Plaintiffs filed timely and specific objections to the R&R on February 25, 2019 (Doc. 141), and the Sanford Defendants and JRMC each filed a Response to those Objections (Docs. 148, 149) on March 4, 2019. Now that the matter is ripe, the Court has conducted a de novo review as to all proposed findings and recommendations to which Plaintiffs have raised specific objections. See 28 U.S.C. § 636(b)(1). As explained below, all objections are
Two of Dr. Smith's expert reports are discussed in Defendants' motions. In the first report, Defendants challenge the admissibility of Dr. Smith's opinions and testimony concerning his calculation of the reduction in value of D.M.'s life (also known as loss of enjoyment of life) resulting from certain neurological injuries D.M. suffered at or around the time of birth. Defendants also contest Dr. Smith's calculation of the value of the loss to D.M.'s parents of the "society or relationship" D.M. would have provided them, but for his injury. With respect to Dr. Smith's second report, Defendants challenge the admissibility of his opinions regarding the value of the parents' loss of D.M.'s "household services," which include the value of D.M.'s advice, counsel, guidance, and instruction to his parents, as well as the loss of his "accompaniment services."

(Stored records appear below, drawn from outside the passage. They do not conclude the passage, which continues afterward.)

Definition lru_touch (p : LRUPolicy) (set index time : Z) : result LRUPolicy :=
  if in_bounds p set index then set_last_ref p set index time
  else Err (AssertFail "LRUPolicy::touch").

(** The loop [for (i = 0; i < m_assoc; i++)] over the times of one set. *)
Fixpoint lru_scan (i : Z) (times : list Z) (smallest_index smallest_time : Z) : Z :=
  match times with
  | [] => smallest_index
  | time :: times' =>
      if time <? smallest_time then lru_scan (i + 1) times' i time
      else lru_scan (i + 1) times' smallest_index smallest_time
  end.

Definition lru_getVictim (p : LRUPolicy) (set : Z) : result Z :=
  row ← vget p.(m_last_ref_ptr) set;
  t0 ← vget row 0;
  Ok (lru_scan 0 row 0 t0).

#[export] Instance LRU : Policy LRUPolicy :=
  {| base := fun p => p; touch := lru_touch; getVictim := lru_getVictim |}.

(** ** [PseudoLRUPolicy] *)
Record PseudoLRUPolicy := mkPLRU {
  p_base : Base;
  m_effective_assoc : Z;
  m_num_levels : Z;
  m_trees : list Z;
}.
#[export] Instance PLRU_settable : Settable PseudoLRUPolicy :=
  fun r => mkPLRU r.(p_base) r.(m_effective_assoc) r.(m_num_levels) r.(m_trees).

(** [while (m_effective_assoc < assoc) m_effective_assoc <<= 1;]; the
    constructor has asserted that [assoc] is at most 32. *)
Fixpoint ceil_pow2 (fuel : nat) (eff assoc : Z) : result Z :=
  if eff <? assoc then
    match fuel with
    | O => Err (UB "non-terminating loop")
    | S fuel' => ceil_pow2 fuel' (u32 (Z.shiftl eff 1)) assoc
    end
  else Ok eff.

(** [while (true) { assoc /= 2; if (!assoc) break; m_num_levels++; }] *)
Fixpoint count_levels (fuel : nat) (assoc levels : Z) : result Z :=
  match fuel with
  | O => Err (UB "non-terminating loop")
  | S fuel' =>
      let assoc := assoc / 2 in
      if assoc =? 0 then Ok levels else count_levels fuel' assoc (levels + 1)
  end.

Definition newPLRU (num_sets assoc : Z) : result PseudoLRUPolicy :=
  if (0 <? num_sets) && (1 <? assoc) && (assoc <=? 8 * 4) then
    eff ← ceil_pow2 6 1 assoc;
    levels ← count_levels 7 eff 0;
    if levels <? 4 * 4 then
      Ok (mkPLRU (newBase num_sets assoc) eff levels
            (replicate (Z.to_nat (u32 num_sets)) 0))
    else Err (AssertFail "PseudoLRUPolicy: m_num_levels")
  else Err (AssertFail "PseudoLRUPolicy: num_sets > 0 && assoc > 1 && assoc <= 32").
(* ===== verification/CacheMemory.v ===== *)
(** * Ruby cache memories

    src/src/mem/ruby/system/CacheMemory.{hh,cc}: a set-associative array of
    pointers to cache entries and a hash map from line addresses to ways.
    The entries are objects the coherence protocol shares with the cache, so
    they live in a store and the cache holds their addresses.  The replacement
    policy is any instance of [Replacement.Policy]; the theorems are proved
    against [Replacement.PolicyLaws]. *)

From Stdlib Require Import Ascii.
From S2P Require Import Prelude.
From S2P Require Import STEvent.
From S2P Require Import CString.
From S2P Require Import IntMath.
From S2P Require Import Requests.
From S2P Require Import Bitfield.
From S2P Require Import RubyAddress.
From S2P Require Import Replacement.
Import CString IntMath Requests RubyAddress Replacement.

Module CacheMemory.

(** ** Data *)
Inductive AccessPermission :=
| Read_Only | Read_Write | Maybe_Stale | Backing_Store | Invalid | NotPresent | Busy.

Inductive RubyRequestType :=
| LD | ST | ATOMIC | IFETCH | IO | REPLACEMENT | Load_Linked | Store_Conditional
| RMW_Read | RMW_Write | Locked_RMW_Read | Locked_RMW_Write | COMMIT | NULL | FLUSH.

#[export] Instance AccessPermission_eq_dec : EqDecision AccessPermission.
Proof. solve_decision. Defined.
#[export] Instance RubyRequestType_eq_dec : EqDecision RubyRequestType.
Proof. solve_decision. Defined.

Record AbstractCacheEntry := mkEntry {
  m_Permission : AccessPermission;
  m_Address : Z;
  m_locked : Z;
}.
#[export] Instance Entry_settable : Settable AbstractCacheEntry :=
  fun r => mkEntry r.(m_Permission) r.(m_Address) r.(m_locked).

Definition newEntry : AbstractCacheEntry := mkEntry NotPresent 0 (-1).

Definition changePermission (new_perm : AccessPermission) (e : AbstractCacheEntry)
  : AbstractCacheEntry :=
  let e := e <| m_Permission := new_perm |> in
  if bool_decide (new_perm = Invalid) || bool_decide (new_perm = NotPresent)
  then e <| m_locked := -1 |> else e.

Record Cache (P : Type) := mkCache {
  m_tag_index : gmap Z Z;
  m_cache : list (list (option Z));
  m_replacementPolicy : P;
  m_cache_num_sets : Z;
  m_cache_num_set_bits : Z;
  m_cache_assoc : Z;
  m_start_index_bit : Z;
  m_is_instruction_only_cache : bool;
  entries : gmap Z AbstractCacheEntry;   (* the allocated entries, by address *)
  getTime : Z;                           (* [g_eventQueue_ptr->getTime()] *)
}.
Arguments mkCache {P}.
Arguments m_tag_index {P}.
Arguments m_cache {P}.
Arguments m_replacementPolicy {P}.
Arguments m_cache_num_sets {P}.
Arguments m_cache_num_set_bits {P}.
Arguments m_cache_assoc {P}.
Arguments m_start_index_bit {P}.
Arguments m_is_instruction_only_cache {P}.
Arguments entries {P}.
Arguments getTime {P}.
#[export] Instance Cache_settable P : Settable (Cache P) := fun r =>
  mkCache r.(m_tag_index) r.(m_cache) r.(m_replacementPolicy) r.(m_cache_num_sets)
    r.(m_cache_num_set_bits) r.(m_cache_assoc) r.(m_start_index_bit)
    r.(m_is_instruction_only_cache) r.(entries) r.(getTime).

(** ** [CacheMemory::init] *)

(** The policy is chosen by name. *)
Definition newPolicy (m_policy : string) (sets assoc : Z)
  : result (PseudoLRUPolicy + LRUPolicy) :=
  if String.eqb m_policy "PSEUDO_LRU" then p ← newPLRU sets assoc; Ok (inl p)
  else if String.eqb m_policy "LRU" then Ok (inr (newLRU sets assoc))
  else Err (AssertFail "CacheMemory::init: policy").

(** [size], [assoc] and the block size are [int]s. *)
Definition init (cfg : RubyCfg) (size assoc start_index_bit : Z) (m_policy : string)
  (is_icache : bool) (time : Z) : result (Cache (PseudoLRUPolicy + LRUPolicy)) :=
  if (assoc =? 0) || (cfg.(block_size_bytes) =? 0) then Err (UB "division by zero") else
  let sets := Z.quot (Z.quot size assoc) cfg.(block_size_bytes) in
  if 1 <? sets then
    bits ← floorLog2_int sets;
    if 0 <? bits then
      p ← newPolicy m_policy sets assoc;
      Ok (mkCache ∅ (replicate (Z.to_nat sets) (replicate (Z.to_nat assoc) None)) p
            sets bits assoc start_index_bit is_icache ∅ time)
    else Err (AssertFail "CacheMemory::init: m_cache_num_set_bits > 0")
  else Err (AssertFail "CacheMemory::init: m_cache_num_sets > 1").

(** Virtual calls on the policy object. *)
#[export] Instance either_policy : Policy (PseudoLRUPolicy + LRUPolicy) := {|
  base := fun p => match p with inl p => base p | inr p => base p end;
  touch := fun p set way time =>
    match p with
    | inl p => p' ← touch p set way time; Ok (inl p')
    | inr p => p' ← touch p set way time; Ok (inr p')
    end;
  getVictim := fun p set =>
    match p with inl p => getVictim p set | inr p => getVictim p set end;
|}.

Section operations.
Context {P : Type} `{HP : !Policy P} (cfg : RubyCfg).
Abbreviation MC := (M (Cache P)).

(** [m_cache[set][way]] *)
Definition get_slot (set way : Z) : MC (option Z) :=
  rows ← gets m_cache; row ← lift (vget rows set); lift (vget row way).

Definition set_slot (set way : Z) (p : option Z) : MC unit :=
  rows ← gets m_cache;
  row ← lift (vget rows set);
  row' ← lift (vset row way p);
  rows' ← lift (vset rows set row');
  modify (fun c => c <| m_cache := rows' |>).

Definition deref (p : option Z) : MC AbstractCacheEntry := fun c =>
  match p with
  | None => Err (UB "null pointer")
  | Some a =>
      match c.(entries) !! a with
      | Some e => Ok (e, c)
      | None => Err (UB "dangling pointer")
      end
  end.

Definition update_entry (p : option Z) (f : AbstractCacheEntry -> AbstractCacheEntry)
  : MC unit :=
  e ← deref p;
  match p with
  | Some a => modify (fun c => c <| entries ::= <[a := f e]> |>)
  | None => mret tt
  end.

Definition is_line (address : Z) : bool := address =? line_address cfg address.

Definition touch_slot (set way : Z) : MC unit :=
  p ← gets m_replacementPolicy;
  now ← gets getTime;
  p' ← lift (touch p set way now);
  modify (fun c => c <| m_replacementPolicy := p' |>).

Definition addressToCacheSet (address : Z) : MC Z :=
  assert_ (is_line address) "CacheMemory::addressToCacheSet";;
  start ← gets m_start_index_bit;
  bits ← gets m_cache_num_set_bits;
  lift (bitSelect address start (start + bits - 1)).

Definition findTagInSet (cacheSet tag : Z) : MC Z :=
  assert_ (is_line tag) "CacheMemory::findTagInSet";;
  index ← gets m_tag_index;
  match index !! tag with
  | Some way =>
      p ← get_slot cacheSet way;
      e ← deref p;
      if bool_decide (e.(m_Permission) <> NotPresent) then mret way else mret (-1)
  | None => mret (-1)
  end.

Definition findTagInSetIgnorePermissions (cacheSet tag : Z) : MC Z :=
  assert_ (is_line tag) "CacheMemory::findTagInSetIgnorePermissions";;
  index ← gets m_tag_index;
  match index !! tag with Some way => mret way | None => mret (-1) end.

(** The result is the [bool] and the entry [data_ptr] points into. *)
Definition tryCacheAccess (address : Z) (type : RubyRequestType) : MC (bool * option Z) :=
  assert_ (is_line address) "CacheMemory::tryCacheAccess";;
  cacheSet ← addressToCacheSet address;
  loc ← findTagInSet cacheSet address;
  if negb (loc =? -1) then
    p ← get_slot cacheSet loc;
    touch_slot cacheSet loc;;
    e ← deref p;
    if bool_decide (e.(m_Permission) = Read_Write) then mret (true, p)
    else if bool_decide (e.(m_Permission) = Read_Only) &&
            (bool_decide (type = LD) || bool_decide (type = IFETCH)) then mret (true, p)
    else mret (false, None)
  else mret (false, None).

Definition testCacheAccess (address : Z) (type : RubyRequestType) : MC (bool * option Z) :=
  assert_ (is_line address) "CacheMemory::testCacheAccess";;
  cacheSet ← addressToCacheSet address;
  loc ← findTagInSet cacheSet address;
  if negb (loc =? -1) then
    p ← get_slot cacheSet loc;
    touch_slot cacheSet loc;;
    e ← deref p;
    mret (bool_decide (e.(m_Permission) <> NotPresent), p)
  else mret (false, None).

Definition isTagPresent (address : Z) : MC bool :=
  assert_ (is_line address) "CacheMemory::isTagPresent";;
  cacheSet ← addressToCacheSet address;
  loc ← findTagInSet cacheSet address;
  mret (negb (loc =? -1)).

Fixpoint avail_loop (cacheSet address : Z) (ways : list Z) : MC bool :=
  match ways with
  | [] => mret false
  | i :: ways' =>
      p ← get_slot cacheSet i;
      match p with
      | None => mret true
      | Some _ =>
          e ← deref p;
          if (e.(m_Address) =? address) || bool_decide (e.(m_Permission) = NotPresent)
          then mret true else avail_loop cacheSet address ways'
      end
  end.

Definition cacheAvail (address : Z) : MC bool :=
  assert_ (is_line address) "CacheMemory::cacheAvail";;
  cacheSet ← addressToCacheSet address;
  assoc ← gets m_cache_assoc;
  avail_loop cacheSet address (upto assoc).

(** [!set[i] || set[i]->m_Permission == AccessPermission_NotPresent] *)
Definition slot_open (p : option Z) : MC bool :=
  match p with
  | None => mret true
  | Some _ => e ← deref p; mret (bool_decide (e.(m_Permission) = NotPresent))
  end.

Fixpoint allocate_loop (cacheSet address entry : Z) (ways : list Z) : MC Z :=
  match ways with
  | [] => fail (Panic "Allocate didn't find an available entry")
  | i :: ways' =>
      p ← get_slot cacheSet i;
      b ← slot_open p;
      if (b : bool) then
        set_slot cacheSet i (Some entry);;
        update_entry (Some entry) (fun e => e <| m_Address := address |>);;
        update_entry (Some entry) (fun e => e <| m_Permission := Invalid |>);;
        update_entry (Some entry) (fun e => e <| m_locked := -1 |>);;
        modify (fun c => c <| m_tag_index ::= <[address := i]> |>);;
        touch_slot cacheSet i;;
        mret entry
      else allocate_loop cacheSet address entry ways'
  end.

Definition allocate (address entry : Z) : MC Z :=
  assert_ (is_line address) "CacheMemory::allocate: line address";;
  present ← isTagPresent address;
  assert_ (negb present) "CacheMemory::allocate: !isTagPresent";;
  avail ← cacheAvail address;
  assert_ avail "CacheMemory::allocate: cacheAvail";;
  cacheSet ← addressToCacheSet address;
  assoc ← gets m_cache_assoc;
  allocate_loop cacheSet address entry (upto assoc).

(** [delete m_cache[cacheSet][loc]]; deleting a null pointer does nothing. *)
Definition delete_entry (p : option Z) : MC unit :=
  match p with
  | None => mret tt
  | Some a => modify (fun c => c <| entries ::= delete a |>)
  end.

Definition deallocate (address : Z) : MC unit :=
  assert_ (is_line address) "CacheMemory::deallocate: line address";;
  present ← isTagPresent address;
  assert_ present "CacheMemory::deallocate: isTagPresent";;
  cacheSet ← addressToCacheSet address;
  loc ← findTagInSet cacheSet address;
  if negb (loc =? -1) then
    p ← get_slot cacheSet loc;
    delete_entry p;;
    set_slot cacheSet loc None;;
    modify (fun c => c <| m_tag_index ::= delete address |>)
  else mret tt.

Definition cacheProbe (address : Z) : MC Z :=
  assert_ (is_line address) "CacheMemory::cacheProbe: line address";;
  avail ← cacheAvail address;
  assert_ (negb avail) "CacheMemory::cacheProbe: !cacheAvail";;
  cacheSet ← addressToCacheSet address;
  pol ← gets m_replacementPolicy;
  way ← lift (getVictim pol cacheSet);
  p ← get_slot cacheSet way;
  e ← deref p;
  mret e.(m_Address).

Definition lookup (address : Z) : MC (option Z) :=
  assert_ (is_line address) "CacheMemory::lookup";;
  cacheSet ← addressToCacheSet address;
  loc ← findTagInSet cacheSet address;
  if loc =? -1 then mret None else get_slot cacheSet loc.

Definition setMRU (address : Z) : MC unit :=
  cacheSet ← addressToCacheSet address;
  loc ← findTagInSet cacheSet address;
  if negb (loc =? -1) then touch_slot cacheSet loc else mret tt.

(** [setLocked], [clearLocked], [isLocked] find the entry the same way. *)
Definition locked_entry (address : Z) : MC (option Z) :=
  assert_ (is_line address) "CacheMemory: lock of a line address";;
  cacheSet ← addressToCacheSet address;
  loc ← findTagInSet cacheSet address;
  assert_ (negb (loc =? -1)) "CacheMemory: lock of a present line";;
  get_slot cacheSet loc.

Definition setLocked (address context : Z) : MC unit :=
  p ← locked_entry address; update_entry p (fun e => e <| m_locked := context |>).

Definition clearLocked (address : Z) : MC unit :=
  p ← locked_entry address; update_entry p (fun e => e <| m_locked := -1 |>).

Definition isLocked (address context : Z) : MC bool :=
  p ← locked_entry address; e ← deref p; mret (e.(m_locked) =? context).

(** One slot of [recordCacheContents]: the record it adds to the trace. *)
Definition record_slot (set way : Z) : MC (option (Z * RubyRequestType * Z)) :=
  p ← get_slot set way;
  match p with
  | None => mret None
  | Some _ =>
      e ← deref p;
      icache ← gets m_is_instruction_only_cache;
      let type :=
        if bool_decide (e.(m_Permission) = Read_Only) then
          if (icache : bool) then IFETCH else LD
        else if bool_decide (e.(m_Permission) = Read_Write) then ST else NULL in
      if bool_decide (type = NULL) then mret None
      else
        pol ← gets m_replacementPolicy;
        t ← lift (getLastAccess pol set way);
        mret (Some (e.(m_Address), type, t))
  end.

Fixpoint record_slots (slots : list (Z * Z)) : MC (list (Z * RubyRequestType * Z)) :=
  match slots with
  | [] => mret []
  | (set, way) :: slots' =>
      r ← record_slot set way;
      rs ← record_slots slots';
      mret (match r with Some x => x :: rs | None => rs end)
  end.

Definition recordCacheContents : MC (list (Z * RubyRequestType * Z)) :=
  sets ← gets m_cache_num_sets;
  assoc ← gets m_cache_assoc;
  record_slots (i ← upto sets; j ← upto assoc; [(i, j)]).
End operations.

(** ** [profileMiss]: the L1 controller number in the name of the cache

    [int pos_1 = name.find("."); int pos_2 = name.find(".", pos_1 + 1);] and the
    one to three digits before the second point. *)
Definition l1_cntrl_num (cntrl_name : str) : result Z :=
  let dot := "."%char in
  let pos_1 := i32 (find cntrl_name dot 0) in
  let pos_2 := i32 (find cntrl_name dot (u64 (pos_1 + 1))) in
  let num_digits := if 10 <? pos_2 - pos_1 then 2 else 1 in
  let num_digits := if 11 <? pos_2 - pos_1 then 3 else num_digits in
  s ← substr cntrl_name (u64 (pos_2 - num_digits)) num_digits;
  Ok (atoi s).

End CacheMemory.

After reviewing the applicable legal standards and analyzing Dr. Smith's reports and the parties' briefing, Magistrate Judge Senechal concluded as follows:
(Doc. 136 at 25). She therefore recommended granting Defendants' motions and excluding from trial Dr. Smith's testimony on the reduction in value ("RVL") of D.M.'s life, the value of the loss to D.M.'s parents of his society and relationship, and the value of the loss to D.M.'s parents of his household/family services.
Plaintiffs have made four objections to the R&R (Doc. 141). First, they contend that it was error for the Magistrate Judge to conclude that Dr. Smith used little data to connect his methodology to the facts of the case. Plaintiffs appear to argue in their first objection that the Federal Rules of Evidence do not require them to present any underlying facts or data to support Dr. Smith's opinions—though they admit such underlying facts or data do exist and were presented to the Magistrate Judge for her consideration. As for the second objection, Plaintiffs contend the Magistrate Judge erred in recommending the exclusion of Dr. Smith's testimony as to his calculation of the reduction in value ("RVL") of D.M.'s life and the value of the loss to D.M.'s parents of his household/family services. Plaintiffs' third objection is that the Magistrate Judge erred in finding that Dr. Smith's testimony in these contested areas would lead to juror confusion. Plaintiffs' fourth objection is that the Magistrate Judge erred in finding that Dr. Smith's calculation of damages in these contested areas is unreliable. The Court will consider each of these objections in turn.
Defendants' motions in limine ask the Court to invoke its "gate-keeping function" to ensure that an expert's opinion is "supported by the kind of scientific theory, practical knowledge and experience, or empirical research and testing that permit assessment `of whether the reasoning or methodology underlying the testimony is scientifically valid and of whether that reasoning or methodology properly can be applied to the facts in issue.'" Robertson v. Norton Co., 148 F.3d 905, 907 (8th Cir.1998) (quoting Daubert v. Merrell Dow Pharm., Inc., 509 U.S. 579, 592-93 (1993)). Whether to exclude or allow expert testimony is committed to the district court's sound discretion, subject to the Federal Rules of Evidence, including Rule 702. Johnson v. Mead Johnson & Co., LLC, 754 F.3d 557, 561 (8th Cir. 2014).
Rule 702 states:
The Eighth Circuit has "boiled down" these requirements into a three-part test:
Johnson, 754 F.3d at 561 (quoting Polski v. Quigley Corp., 538 F.3d 836, 839 (8th Cir. 2008)).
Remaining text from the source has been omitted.